After Trump’s election in November, the diplomats I interacted with on a daily basis had two reactions: The Russian diplomats were gleeful and gloating — not only because the U.S. elections constituted perhaps the most successful Kremlin intel operation since the end of the Cold War, but also because they saw Trump’s desire to appease Putin as a harbinger for the end of American-led solidarity in holding the Kremlin accountable for its violations of international law. They saw a future where Moscow’s willingness to exercise destructive power would facilitate deal-making with the United States at the expense of Europe and its citizens.

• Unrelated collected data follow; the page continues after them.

(** *** Validation *)

(** What a returned validation says. *)
Lemma validateOrderPrice_inv e s base quote price custom v :
  validateOrderPrice e s base quote price custom = Ok v →
  let tol := if custom >? 0 then custom else _getDefaultTolerance s base in
  price > 0 ∧
  _getCurrentPriceInternal e s (pairIdOf base quote) = Ok (marketPrice v, true) ∧
  marketPrice v ≠ 0 ∧ tol ≤ MAX_DEVIATION ∧ orderPrice v = price ∧
  withinTolerance v =
    (specLowerBound (marketPrice v) tol <=? price) &&
    (price <=? specUpperBound (marketPrice v) tol) ∧
  deviation v = specDeviation price (marketPrice v).
Proof.
  unfold validateOrderPrice. cbv zeta.
  generalize (if custom >? 0 then custom else _getDefaultTolerance s base). intros tol.
  destruct (price >? 0) eqn:E0; [|done]. rewrite require_true, bind_Ok.
  destruct (_getCurrentPriceInternal e s (pairIdOf base quote)) as [[m valid]|]; [|done].
  rewrite bind_Ok. destruct valid; [|done]. rewrite require_true, bind_Ok.
  destruct (tol <=? MAX_DEVIATION) eqn:E1; [|done]. rewrite require_true, bind_Ok.
  destruct (sub BASIS_POINTS tol) as [lo|] eqn:H1; [|done]. rewrite bind_Ok.
  apply sub_inv in H1 as [_ ->].
  destruct (mul m _) as [lp|] eqn:H2; [|done]. rewrite bind_Ok. apply mul_inv in H2 as ->.
  destruct (div _ BASIS_POINTS) as [lb|] eqn:H3; [|done]. rewrite bind_Ok.
  apply div_inv in H3 as ->.
  destruct (add BASIS_POINTS tol) as [hi|] eqn:H4; [|done]. rewrite bind_Ok.
  apply add_inv in H4 as ->.
  destruct (mul m _) as [hp|] eqn:H5; [|done]. rewrite bind_Ok. apply mul_inv in H5 as ->.
  destruct (div _ BASIS_POINTS) as [ub|] eqn:H6; [|done]. rewrite bind_Ok.
  apply div_inv in H6 as ->.
  assert (∀ d, (m ≠ 0 ∧ div d m = Ok (d / m)) ∨ (m = 0 ∧ div d m = Err Panic)) as Hdiv.
  { intros d. unfold div.
    destruct (m =? 0) eqn:E; [right; split; [lia|done]|left; split; [lia|done]]. }
  unfold specLowerBound, specUpperBound, specDeviation.
  destruct (price >? m) eqn:E2.
  - destruct (sub price m) as [d|] eqn:H7; [|done]. rewrite bind_Ok.
    apply sub_inv in H7 as [_ ->].
    destruct (mul _ BASIS_POINTS) as [dp|] eqn:H8; [|done]. rewrite bind_Ok.
    apply mul_inv in H8 as ->.
    destruct (Hdiv ((price - m) * BASIS_POINTS)) as [[Hm0 ->]|[Hm0 ->]]; [|done].
    rewrite bind_Ok. intros [= <-]. simpl.
    split; [lia|]. split; [done|].
    split; [done|].
    split; [lia|]. split; [done|]. split; [done|].
    by rewrite Z.abs_eq by lia.
  - destruct (sub m price) as [d|] eqn:H7; [|done]. rewrite bind_Ok.
    apply sub_inv in H7 as [_ ->].
    destruct (mul _ BASIS_POINTS) as [dp|] eqn:H8; [|done]. rewrite bind_Ok.
    apply mul_inv in H8 as ->.
    destruct (Hdiv ((m - price) * BASIS_POINTS)) as [[Hm0 ->]|[Hm0 ->]]; [|done].
    rewrite bind_Ok. intros [= <-]. simpl.
    split; [lia|]. split; [done|].
    split; [done|].
    split; [lia|]. split; [done|]. split; [done|].
    rewrite Z.abs_neq by lia. f_equal. lia.
Qed.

The other diplomats — from all across Europe — were shaken and alarmed. First, they worried that the United States, which has been the guarantor of the European security system since World War II, was abandoning them and the rules intended to protect them from external aggression. In Helsinki in 1975, at the height of the Cold War, U.S. President Gerald Ford and Soviet General Secretary Leonid Brezhnev, along with 33 other heads of state and government, signed the Helsinki Final Act — which included commitments to open societies and markets, as well as to peacefully resolve disputes and respect sovereignty and territorial integrity. Ford wisely observed then that the leaders would be measured “not by the promises we make, but by the promises we keep.” For more than four decades, the United States has been Europe’s chief partner in upholding the promises made in Helsinki, thereby helping to preserve European security.
But in addition to their very real security concerns, my European counterparts despaired at the loss of an America they respected — an America, imperfect though it was, that could inspire people around the world. Even those diplomats who represented countries where the elites have loved to hate the United States admitted unabashedly that they loved America in the days after Nov. 8. These were diplomats from across Europe and Eurasia: Some represented NATO allies, some represented former Soviet states, some represented neutral or non-aligned countries, some represented our closest friends, and others represented more difficult partners. Within 48 hours, I got text messages and emails from more than a dozen ambassadors. “We all mourn with you” and “We need you, and American values, more than ever,” they wrote. It is not only the economic and military might, but also values — and the degree that our country consistently upholds them — that makes the United States a superpower.
Of course, the new administration must find effective channels of communication with Moscow, and the United States should be prepared to engage with Putin, especially to welcome and encourage actions that show he is ready to remedy some of the damage done by Russia’s attacks on the international order. But America’s objective should always be to reinforce the rules, not rewrite them.
Speaking at his inauguration 36 years ago, former U.S. President Ronald Reagan reminded the American people, “No arsenal, or no weapon in the arsenals of the world, is so formidable as the will and moral courage of free men and women.” The generations-long quest to build a system of international politics that is anchored in this truth has been the moral and strategic bedrock of American foreign policy since World War II, throughout the Cold War and after the collapse of the Soviet Union. America has led the world by standing up for the moral courage of free men and women. We should not stop now.